YOUR OBJECTIVE -
Return, exactly and in full, the lines of the records below starting at the one with "Definition barrier_future (b" and ending at the one with "prom ← Promise_new", and no other lines.

TASK MATERIAL -
..........
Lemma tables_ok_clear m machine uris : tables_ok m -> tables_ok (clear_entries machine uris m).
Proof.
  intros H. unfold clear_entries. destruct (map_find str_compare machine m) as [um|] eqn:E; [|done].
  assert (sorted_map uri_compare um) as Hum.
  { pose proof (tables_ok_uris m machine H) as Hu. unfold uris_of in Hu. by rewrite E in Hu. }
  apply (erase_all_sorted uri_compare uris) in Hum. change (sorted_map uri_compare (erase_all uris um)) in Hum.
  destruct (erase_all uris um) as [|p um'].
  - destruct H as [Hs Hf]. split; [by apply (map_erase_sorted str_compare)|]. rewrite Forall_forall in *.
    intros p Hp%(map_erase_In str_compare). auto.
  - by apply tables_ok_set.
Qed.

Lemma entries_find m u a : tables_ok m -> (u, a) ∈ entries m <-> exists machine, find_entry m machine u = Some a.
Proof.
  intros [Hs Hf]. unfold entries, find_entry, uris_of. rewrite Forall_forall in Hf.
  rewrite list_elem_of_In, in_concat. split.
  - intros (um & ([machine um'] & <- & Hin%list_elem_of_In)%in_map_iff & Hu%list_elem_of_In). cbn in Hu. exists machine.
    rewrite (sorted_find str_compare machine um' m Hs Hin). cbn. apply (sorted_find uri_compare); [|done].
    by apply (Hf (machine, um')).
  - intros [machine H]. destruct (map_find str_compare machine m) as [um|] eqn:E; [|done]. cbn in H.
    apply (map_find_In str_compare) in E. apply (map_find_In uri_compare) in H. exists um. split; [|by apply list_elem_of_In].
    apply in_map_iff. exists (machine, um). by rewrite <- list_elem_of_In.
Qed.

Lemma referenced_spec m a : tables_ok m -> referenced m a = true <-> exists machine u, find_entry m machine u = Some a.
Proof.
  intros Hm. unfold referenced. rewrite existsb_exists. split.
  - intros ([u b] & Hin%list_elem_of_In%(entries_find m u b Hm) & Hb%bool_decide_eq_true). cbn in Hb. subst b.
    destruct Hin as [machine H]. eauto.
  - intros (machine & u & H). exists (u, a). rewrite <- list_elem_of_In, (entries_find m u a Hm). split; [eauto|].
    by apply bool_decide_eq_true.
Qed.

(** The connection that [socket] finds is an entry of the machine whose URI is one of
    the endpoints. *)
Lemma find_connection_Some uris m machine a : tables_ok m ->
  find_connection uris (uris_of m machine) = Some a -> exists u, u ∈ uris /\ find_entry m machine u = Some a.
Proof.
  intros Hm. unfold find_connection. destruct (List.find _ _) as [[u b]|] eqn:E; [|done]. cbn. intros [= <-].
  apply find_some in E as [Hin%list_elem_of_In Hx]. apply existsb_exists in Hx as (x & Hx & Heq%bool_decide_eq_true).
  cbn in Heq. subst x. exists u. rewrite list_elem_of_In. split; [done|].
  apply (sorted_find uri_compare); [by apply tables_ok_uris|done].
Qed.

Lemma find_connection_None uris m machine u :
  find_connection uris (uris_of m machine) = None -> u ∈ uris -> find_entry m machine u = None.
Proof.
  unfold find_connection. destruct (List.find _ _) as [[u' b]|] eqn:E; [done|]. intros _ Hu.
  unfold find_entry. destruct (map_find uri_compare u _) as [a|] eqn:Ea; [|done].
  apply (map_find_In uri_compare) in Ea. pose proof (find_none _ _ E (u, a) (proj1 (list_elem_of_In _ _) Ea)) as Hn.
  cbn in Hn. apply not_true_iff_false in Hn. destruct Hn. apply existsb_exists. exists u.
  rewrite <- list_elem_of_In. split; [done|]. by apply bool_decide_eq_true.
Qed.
..........
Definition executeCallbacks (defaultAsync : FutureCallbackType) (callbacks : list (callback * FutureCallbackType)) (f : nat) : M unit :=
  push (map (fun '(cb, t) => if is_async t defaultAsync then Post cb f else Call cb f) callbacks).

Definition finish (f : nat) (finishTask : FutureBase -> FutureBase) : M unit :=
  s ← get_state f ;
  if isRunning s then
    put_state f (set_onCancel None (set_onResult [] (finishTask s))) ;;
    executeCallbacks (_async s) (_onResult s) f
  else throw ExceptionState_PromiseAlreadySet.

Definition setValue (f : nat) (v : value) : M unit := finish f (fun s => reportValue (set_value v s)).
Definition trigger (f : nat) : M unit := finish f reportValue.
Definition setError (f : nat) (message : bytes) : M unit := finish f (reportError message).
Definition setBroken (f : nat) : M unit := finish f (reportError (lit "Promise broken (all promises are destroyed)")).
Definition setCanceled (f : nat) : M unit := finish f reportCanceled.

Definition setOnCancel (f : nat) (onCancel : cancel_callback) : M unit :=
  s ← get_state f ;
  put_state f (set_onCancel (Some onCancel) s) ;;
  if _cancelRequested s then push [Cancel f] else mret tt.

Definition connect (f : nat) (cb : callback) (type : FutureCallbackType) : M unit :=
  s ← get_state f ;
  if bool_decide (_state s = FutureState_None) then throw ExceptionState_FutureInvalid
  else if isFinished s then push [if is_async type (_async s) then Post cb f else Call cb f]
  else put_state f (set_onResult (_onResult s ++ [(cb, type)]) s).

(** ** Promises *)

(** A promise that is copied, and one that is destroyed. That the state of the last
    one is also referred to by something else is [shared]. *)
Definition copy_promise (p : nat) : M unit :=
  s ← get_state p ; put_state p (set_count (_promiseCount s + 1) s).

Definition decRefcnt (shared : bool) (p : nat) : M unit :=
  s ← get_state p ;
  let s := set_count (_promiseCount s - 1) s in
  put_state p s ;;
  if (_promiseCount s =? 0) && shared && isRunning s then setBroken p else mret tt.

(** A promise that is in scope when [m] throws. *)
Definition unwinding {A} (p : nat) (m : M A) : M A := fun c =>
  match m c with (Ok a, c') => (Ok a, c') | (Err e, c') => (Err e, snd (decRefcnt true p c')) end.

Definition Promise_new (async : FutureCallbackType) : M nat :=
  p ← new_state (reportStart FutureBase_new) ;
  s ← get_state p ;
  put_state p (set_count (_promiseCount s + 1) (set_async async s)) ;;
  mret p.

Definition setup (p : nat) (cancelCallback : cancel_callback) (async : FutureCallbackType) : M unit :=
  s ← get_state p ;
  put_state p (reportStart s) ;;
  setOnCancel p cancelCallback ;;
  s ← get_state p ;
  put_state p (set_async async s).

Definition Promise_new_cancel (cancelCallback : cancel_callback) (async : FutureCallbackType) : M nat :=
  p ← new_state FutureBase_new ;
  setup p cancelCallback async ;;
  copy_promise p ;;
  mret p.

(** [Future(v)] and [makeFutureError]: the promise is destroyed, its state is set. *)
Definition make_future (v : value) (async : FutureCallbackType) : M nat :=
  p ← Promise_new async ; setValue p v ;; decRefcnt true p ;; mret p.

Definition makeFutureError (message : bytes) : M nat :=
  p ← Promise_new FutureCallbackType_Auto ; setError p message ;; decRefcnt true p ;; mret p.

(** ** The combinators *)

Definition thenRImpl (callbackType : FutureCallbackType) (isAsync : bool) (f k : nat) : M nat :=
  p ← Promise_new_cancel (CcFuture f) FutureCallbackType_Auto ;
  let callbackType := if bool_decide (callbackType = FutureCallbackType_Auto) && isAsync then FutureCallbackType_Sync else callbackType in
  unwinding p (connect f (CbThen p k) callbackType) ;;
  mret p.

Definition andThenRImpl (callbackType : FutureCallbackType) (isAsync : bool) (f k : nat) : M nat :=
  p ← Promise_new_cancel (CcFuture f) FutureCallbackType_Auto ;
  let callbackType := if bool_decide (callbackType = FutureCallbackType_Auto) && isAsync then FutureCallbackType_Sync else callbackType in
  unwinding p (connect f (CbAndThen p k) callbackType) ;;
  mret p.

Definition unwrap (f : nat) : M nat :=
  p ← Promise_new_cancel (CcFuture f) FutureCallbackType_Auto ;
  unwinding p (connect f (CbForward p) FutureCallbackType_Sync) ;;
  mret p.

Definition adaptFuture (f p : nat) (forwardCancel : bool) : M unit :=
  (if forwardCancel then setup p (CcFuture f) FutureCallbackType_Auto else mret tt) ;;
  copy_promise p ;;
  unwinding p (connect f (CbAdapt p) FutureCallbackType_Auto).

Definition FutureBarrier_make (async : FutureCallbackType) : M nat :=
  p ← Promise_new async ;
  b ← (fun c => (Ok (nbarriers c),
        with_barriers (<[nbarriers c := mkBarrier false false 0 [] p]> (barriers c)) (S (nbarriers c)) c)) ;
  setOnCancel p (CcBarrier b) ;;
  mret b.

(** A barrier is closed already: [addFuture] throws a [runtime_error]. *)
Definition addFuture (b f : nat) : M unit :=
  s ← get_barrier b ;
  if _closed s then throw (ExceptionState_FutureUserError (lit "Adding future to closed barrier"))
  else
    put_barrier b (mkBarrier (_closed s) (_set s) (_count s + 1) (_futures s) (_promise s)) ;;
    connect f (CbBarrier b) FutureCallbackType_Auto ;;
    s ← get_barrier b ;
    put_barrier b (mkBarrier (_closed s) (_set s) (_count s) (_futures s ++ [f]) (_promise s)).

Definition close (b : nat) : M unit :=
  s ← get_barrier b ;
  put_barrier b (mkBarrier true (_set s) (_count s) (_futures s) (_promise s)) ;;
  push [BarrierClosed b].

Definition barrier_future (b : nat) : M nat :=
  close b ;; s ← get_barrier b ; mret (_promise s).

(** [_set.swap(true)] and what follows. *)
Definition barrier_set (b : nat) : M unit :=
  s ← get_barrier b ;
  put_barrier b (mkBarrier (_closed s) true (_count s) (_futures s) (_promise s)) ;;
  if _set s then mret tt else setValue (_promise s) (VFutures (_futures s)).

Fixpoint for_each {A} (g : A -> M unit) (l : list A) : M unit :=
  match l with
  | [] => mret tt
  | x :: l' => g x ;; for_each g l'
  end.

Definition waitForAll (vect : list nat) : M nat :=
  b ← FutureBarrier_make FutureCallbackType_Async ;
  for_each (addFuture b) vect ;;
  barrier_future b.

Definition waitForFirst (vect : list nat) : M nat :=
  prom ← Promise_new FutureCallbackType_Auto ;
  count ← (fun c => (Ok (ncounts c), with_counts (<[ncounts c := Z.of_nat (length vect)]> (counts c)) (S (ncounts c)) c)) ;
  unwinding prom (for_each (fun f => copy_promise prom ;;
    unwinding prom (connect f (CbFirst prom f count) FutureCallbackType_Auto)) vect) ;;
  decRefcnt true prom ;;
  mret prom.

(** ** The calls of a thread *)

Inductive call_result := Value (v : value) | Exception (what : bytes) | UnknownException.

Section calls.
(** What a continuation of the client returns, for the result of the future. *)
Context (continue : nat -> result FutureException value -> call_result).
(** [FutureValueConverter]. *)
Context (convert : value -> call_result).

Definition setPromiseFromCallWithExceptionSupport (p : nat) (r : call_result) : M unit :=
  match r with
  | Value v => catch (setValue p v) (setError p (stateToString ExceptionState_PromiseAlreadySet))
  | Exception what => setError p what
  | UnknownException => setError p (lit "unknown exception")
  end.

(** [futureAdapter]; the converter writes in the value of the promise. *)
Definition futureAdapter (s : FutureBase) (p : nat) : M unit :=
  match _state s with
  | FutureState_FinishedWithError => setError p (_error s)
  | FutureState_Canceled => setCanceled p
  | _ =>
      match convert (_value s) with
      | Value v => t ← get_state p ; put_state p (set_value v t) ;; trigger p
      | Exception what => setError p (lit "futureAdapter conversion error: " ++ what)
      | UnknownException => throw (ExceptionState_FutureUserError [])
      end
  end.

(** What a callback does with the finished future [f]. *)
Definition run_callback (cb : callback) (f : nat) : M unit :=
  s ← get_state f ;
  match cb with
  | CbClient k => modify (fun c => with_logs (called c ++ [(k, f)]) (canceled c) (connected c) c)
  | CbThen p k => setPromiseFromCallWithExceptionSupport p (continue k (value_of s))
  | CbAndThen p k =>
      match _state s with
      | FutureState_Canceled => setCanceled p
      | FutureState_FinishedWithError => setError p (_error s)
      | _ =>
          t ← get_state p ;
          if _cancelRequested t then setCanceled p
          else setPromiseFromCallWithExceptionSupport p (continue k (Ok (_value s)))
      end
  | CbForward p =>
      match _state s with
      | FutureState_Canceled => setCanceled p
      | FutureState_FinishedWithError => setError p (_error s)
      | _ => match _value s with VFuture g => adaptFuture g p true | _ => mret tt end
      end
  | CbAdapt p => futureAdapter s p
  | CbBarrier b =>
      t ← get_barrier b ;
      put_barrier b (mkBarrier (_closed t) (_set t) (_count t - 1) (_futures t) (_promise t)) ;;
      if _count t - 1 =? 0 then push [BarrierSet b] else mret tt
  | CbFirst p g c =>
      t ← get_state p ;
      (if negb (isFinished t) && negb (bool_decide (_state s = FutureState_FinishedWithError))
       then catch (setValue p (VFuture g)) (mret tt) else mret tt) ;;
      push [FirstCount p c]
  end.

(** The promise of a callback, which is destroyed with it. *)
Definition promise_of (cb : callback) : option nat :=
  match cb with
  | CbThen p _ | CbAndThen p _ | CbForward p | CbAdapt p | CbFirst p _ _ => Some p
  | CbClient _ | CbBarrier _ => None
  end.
..........
SOLUTION TO THIS EXERCISE -
Definition barrier_future (b : nat) : M nat :=
  close b ;; s ← get_barrier b ; mret (_promise s).

(** [_set.swap(true)] and what follows. *)
Definition barrier_set (b : nat) : M unit :=
  s ← get_barrier b ;
  put_barrier b (mkBarrier (_closed s) true (_count s) (_futures s) (_promise s)) ;;
  if _set s then mret tt else setValue (_promise s) (VFutures (_futures s)).

Fixpoint for_each {A} (g : A -> M unit) (l : list A) : M unit :=
  match l with
  | [] => mret tt
  | x :: l' => g x ;; for_each g l'
  end.

Definition waitForAll (vect : list nat) : M nat :=
  b ← FutureBarrier_make FutureCallbackType_Async ;
  for_each (addFuture b) vect ;;
  barrier_future b.

Definition waitForFirst (vect : list nat) : M nat :=
  prom ← Promise_new FutureCallbackType_Auto ;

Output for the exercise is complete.